I recently discovered, much to my dismay, that I had been "de-friended" by a "friend" on Facebook. This person, I thought was a friend of mine. When this was discovered, I initially thought that maybe it was a "glitch" in the Facebook system. Then, I saw this person last week, and they did not even look at me, but rather continued walking and pretended as though I did not wave at them, or yell "Hi ____". Now, I understand "through the grape-vine" that this person may have other "issues" however, it still sucks. I try to be sympathetic, but it appears that this person does not even want to "know" me, and to my knowledge I didn't even do anything!!! Can you imagine if I had "wronged" this person in some way?!
I have also found myself under attack recently, and I now feel that this relationship is damaged. I don't know how to repair it, and I really don't think the other person wants to. I have had encounters with this person since, and one recently where I felt like I was given the cold shoulder, and this individual was aloof. It makes for awkward situations and me walking away wondering what I did wrong. This one really hurts, because this person was really close to me, and now I wonder if something happened, if the person would even care?
The idea of people turning their backs breaks my heart, but I also realize that sometimes there is no way to save the sinking ship.
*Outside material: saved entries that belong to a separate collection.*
(* ===== verification/Prelude.v ===== *)
(** * The gRPC egress client of edge-transport-grpc-egress, verified

    The repository is a client library: a caller builds a client of a gRPC peer, wraps it in
    decorators (retry, circuit breaker) and views (caller identity, cancellation), and makes typed
    or raw calls of the four shapes (unary, server-, client-streaming, bidirectional).  Every crate
    is written against traits; the values the traits exchange are those of a contract crate,
    [proto_pattern], whose code is not in the repository.  Paths below are under [src/scm/main/].

    ** How a call travels

    [EgressBuilder.build] puts the interceptor chain ([Intercepted]) around one endpoint or several
    balanced ones ([Endpoint]), whose clients an engine outside the repository makes.  The retry
    decorator ([Retry]) attempts unary calls of such a client again; the breaker ([Breaker]) refuses
    calls while the peer is failing; [Resilience] puts the first inside the second.  The views
    ([Identity], [Cancellation]) add headers to each call, or end calls when a signal fires.

    The tests and examples of the repository run such clients against peers in the same process:
    [Peer] answers and records, [Proxy] stands in between and can be frozen, and the scenarios
    ([Scenarios], [Examples], [Flaky]) are programs over a client and such a peer.  What a client
    and a peer have in common is the wire ([Wire]): one HTTP/2 request for a call, its headers and
    one frame, and an answer that is read by the protocol.  What runs a program's futures is
    [Runtime].  The program of the composition root, all scenarios in order, is [Root].

    ** Conventions

    Fallible code returns a [Result]; code that awaits or mutates is an [eff W], a function of a
    world [W] (the peer, the clock, the file system, a pool) that returns the next world; code that
    may panic returns an [option] of its result as well ([may_panic]).  A state shared behind a
    lock is a component of the world, and where tasks interleave on it ([BreakerRace]) each access
    under the lock is a step of its own.  Unsigned integers are [N] with their bounds written out,
    floating-point numbers the binary64 numbers of [SpecFloat], strings the UTF-8 bytes of a
    [string].  A [&mut dyn] argument is threaded state, so interceptors are polymorphic in the
    implementation of [OutboundCall].  Fluent builders are a [setter] type with one constructor per
    method and a [set] function.  Log lines and metrics are left out.

    ** Files

    Shared: [Prelude] (results, effects, tactics), [Text] (UTF-8, trimming, searching, decimal
    numbers), [Bytes] (bytes and words), [F64] (floating point), [Contract] (the contract crate: its
    data, and as the class [Contract] its opaque types; [list_contract] is the instance the witnesses
    run on).

    Health messages: [HealthCodec] ([transport-api/src/client/dto/health_proto_codec.rs] and the two
    messages), [HealthMethod] (the method that carries them).

    Metadata and interceptors: [Metadata] ([std_metadata_extender.rs]; the class [MetadataLaws] says
    what is relied on of the contract's metadata, and is instantiated), [Interceptors]
    ([transport-api/src/interceptor/], [transport-std/src/std/interceptor/], [pending_call.rs]; the
    class [OutboundCallLaws] is the interface, [pending_laws] its implementation), [Intercepted]
    ([intercepted_transport.rs], [pattern_egress_interceptor.rs]) and [InterceptedSpec] (its
    theorems).

    Views: [Identity] ([transport-spi/src/spi/context/]), [Cancellation]
    ([transport-spi/src/spi/cancellation/signal/]), where calls and reads are futures polled by an
    executor.

    Futures: a call that is dropped may have done half of what it does, so every layer is modelled
    once more as futures: the eight calls of a built client and the streams it observes
    ([AsyncClient]), the retry decorator ([RetryFuture]), the breaker ([BreakerFuture]), the identity
    view and the whole stack ([StackFuture]); [Futures] has the rules by which each is shown to do,
    polled to its end without a break, what the operations of its file do.

    Credentials: [Bearer] (the three [auth-bearer] crates).

    Tests: [Frames] ([test-support/src/frame/]), [Peer] ([peer/]), [Polling] and [Proxy]
    ([proxy/]), [Accepting] (the accept loops of both, which the drop of a handle ends), [Pki]
    ([tls/]), [Fixtures] ([setup/]), [Suite] (the reports, the suite and the composition root of
    [examples/composition-root/src/]).

    Building a client: [Channel] ([transport-api/src/channel/], [loadbalancer/] and
    [transport-std/src/std/channel/]), [Endpoint] ([endpoint_transport.rs]), [EndpointRace]
    (the futures of calls through one pool, at the same time), [EgressBuilder] ([grpc_egress_builder.rs]).

    Retry: [RetryConfig] (policy, builder, provider), [RetryClassifier] (the interface as a class
    with laws and the standard classifier), [Retry] ([retry_transport.rs]), [RetrySpec] (the abstract
    [policy] of a run and the refinement), [RetrySteady] (runs on a
    steady clock, exactly), [RetryClient] (typed calls over the loop).

    Breaker: [BreakerConfig], [Breaker] ([breaker_egress.rs], [grpc_breaker_client.rs], the failure
    classifier), [BreakerSpec] (one call and sequences of calls), [BreakerRace] (interleavings).

    Both: [Resilience] (the [resilient] crates), [Providers] (the traits configurations are read
    through, as records, and the factories that hand out their implementations), [Stack] (the whole
    composition, down to what the engine is given).

    What programs run on: [Host] (classes [Host] of listeners, request logs, tasks and ports,
    [TlsHost], [Logs]; how a peer starts and stops and a port is reserved: [peer_server.rs],
    [running_peer.rs], [echo_server.rs], [closed_port.rs]), [Wire] (classes [Wire] and [WireLaws]:
    what is relied on of the engine and the operating system; [TypedLaws], [PoolLaws] and [TlsLaws]
    for typed calls, pools and TLS), [Runtime] (timers, tokens and a peer that is slow on request: [RuntimeLaws],
    [EchoLaws]), [Network] and [NetRuntime] (an instance of all of these, in memory, on which the
    witnesses run).

    Programs: [Flaky] ([retry-spi/examples/], [resilient-spi/examples/]), [Examples]
    ([breaker-spi/examples/], [auth-bearer-spi/examples/]), [Scenarios] and [CancelScenario]
    ([examples/composition-root/src/*_scenario.rs]); what the scenarios see is in [ScenarioSpec],
    [Outage] (the decorators), [Balanced] (the load balancer), [AllOptions], [Generic] and
    [CancelScenario]; [Root] is the program that runs them ([scenario_suite.rs], [main.rs]).

    ** What the theorems show

    Retry: the loop refines a policy given as an inductive relation on runs; its result is that of
    the last attempt; attempts are bounded on both tracks; a timeout is one budget for the whole
    call; persistent failures make an exact number of attempts; the classifier is its documented
    table and reads back a retry-after hint; builders and parsers give exactly the well-formed
    policies.  Interrupted, a call has begun as many attempts as its locals say, and its drop begins
    none.

    Breaker: failures trip the circuit at the threshold, probes after the cool-down close it or open
    it again, and while it is open nothing is sent; raw and typed calls are guarded alike; in every
    interleaving the circuit opens for failures only, and for no fewer than its threshold; and the
    state read before the lock is taken again can undo a trip.  The futures of
    guarded calls take no steps but those of [BreakerRace], and calls that are dropped before they end
    trip nothing.

    Interceptors and streams: the order of the callbacks and events around a call; the lifecycle of
    an observed stream from its start to its drop; headers are added once and only when absent.

    Views and credentials: a race with a signal ends in one of three ways and never polls what lost;
    streams opened through a view end with it; identity headers and bearer tokens are added exactly
    where the caller set none.

    Policies: one that is read from a text builds its client.

    Building: a client that is built has one engine client per URL with TLS exactly where the URL is
    not plaintext, plaintext only where it was allowed, and never a panic unless a URL has a
    character across its seventh byte; an endpoint reports each balanced call once, to the backend
    that took it, and in every interleaving of the futures of calls each pick of the pool is
    reported once, as its call ended, or its call is out or was dropped.

    Dropped calls: a call whose future is dropped half-way has run the chain and picked a client, and
    nothing of what comes after the answer: no event ends it and no report is made.  A stream whose
    signal has fired fails every read, and its interceptors see it cancelled once, when it is dropped.

    Codec: health messages and frames read back what was written; decoding any bytes terminates;
    the estimated length is exact.

    Tests: however its requests interleave, a peer records each once and answers it as its behaviour
    says, and after the drop of its handle only the connections that are open are served; a proxy
    forwards every byte in order until it is frozen and none it reads afterwards; a wait ends within
    its limit; a fixture call does what the library's own does; the exit code of
    the suite is success exactly when every effect of every scenario was seen.

    Composition: a call through all layers, as one future, ends with what their operations do
    together.  Through the view, the breaker, the retry decorator and the trace context together,
    every call the engine gets carries the same headers, each added once.  The examples and the nine
    scenarios run to their end and see every effect they look for, on every engine, host, pool, clock
    and runtime that keeps the laws, so the program of the composition root exits with success.

    ** Bounds and fuel

    A loop of the code that is not structural has fuel that is provably enough: ten turns for a
    varint of 64 bits, the length of the input for fields, characters and frames (each turn takes at
    least a byte), the attempt limit for the retry loop (the code's own [for]).  The executor of
    [Cancellation] polls a given number of times, and its theorems speak of every number; the
    cancellation scenario takes a number of polls in which two seconds pass, which is enough for each
    of its calls.  The loops that wait for a condition poll as often as the limit has pauses, and one
    more time.  What is relied on of the wire speaks of calls whose message and answer are at most
    65535 bytes, within the limits the client was made with, and whose headers are at most 8192; the
    scenarios' are, when the default metadata is empty, which they take as a hypothesis.

    ** What is not modelled

    The crates outside the repository are parameters: the contract's opaque values, the engine that
    connects, the load balancer's pool, the breaker's state machine, the back-off and jitter
    computations, the signer, the TOML reader (which of several errors in a text it reports is its
    own), the HTTP/2 server, the makers of certificates and TLS configurations, the sockets, the disk
    and the runtime.  A task that is spawned is polled after each move of the rest of the world.  The
    drop of a peer at the end of a scenario is left out there, and so is the TLS provider that a
    fixture installs once in the process.  A trait without code of its own is a class or a record of
    operations, a request object the tuple of its fields, a getter the projection of its field.  Time
    taken by a comparison of secrets is not modelled.  A poll of a call through the breaker runs
    without other threads; an access of another to the node in the middle of it is one between two
    polls, the lock being found busy.

    ** What comes next

    The layers as futures have the breaker's interleavings only; those of several calls through one
    retrying client share nothing but the pool, whose interleavings are in [EndpointRace]. *)

From Stdlib Require Import NArith ZArith Lia.
From stdpp Require Import base list strings option.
Sometimes, you just have to learn, and move on.
While working away this afternoon, preparing the baby's room, and organizing the clutter, I heard this song on the satellite radio. I was raised around music, and I find that regardless of where you are in your life, there is always a song that speaks to you. This one spoke to me today. At a time in my life when I am so thankful for the angels around me, you know who you are, that I know I can lean on for support. These are people who would
"..never stop to think 'what's in it for me?' or 'its way too far', they just show on up, with their big 'ol heart... when the water's high, or the weather's not so fair..." (Please excuse the cheesy video, but it was the only decent version I could get on youtube on a empty stomach!)
As noted in my last post, the weather in my life right now is not always fair, I am so thankful there are people who will help me navigate the storms.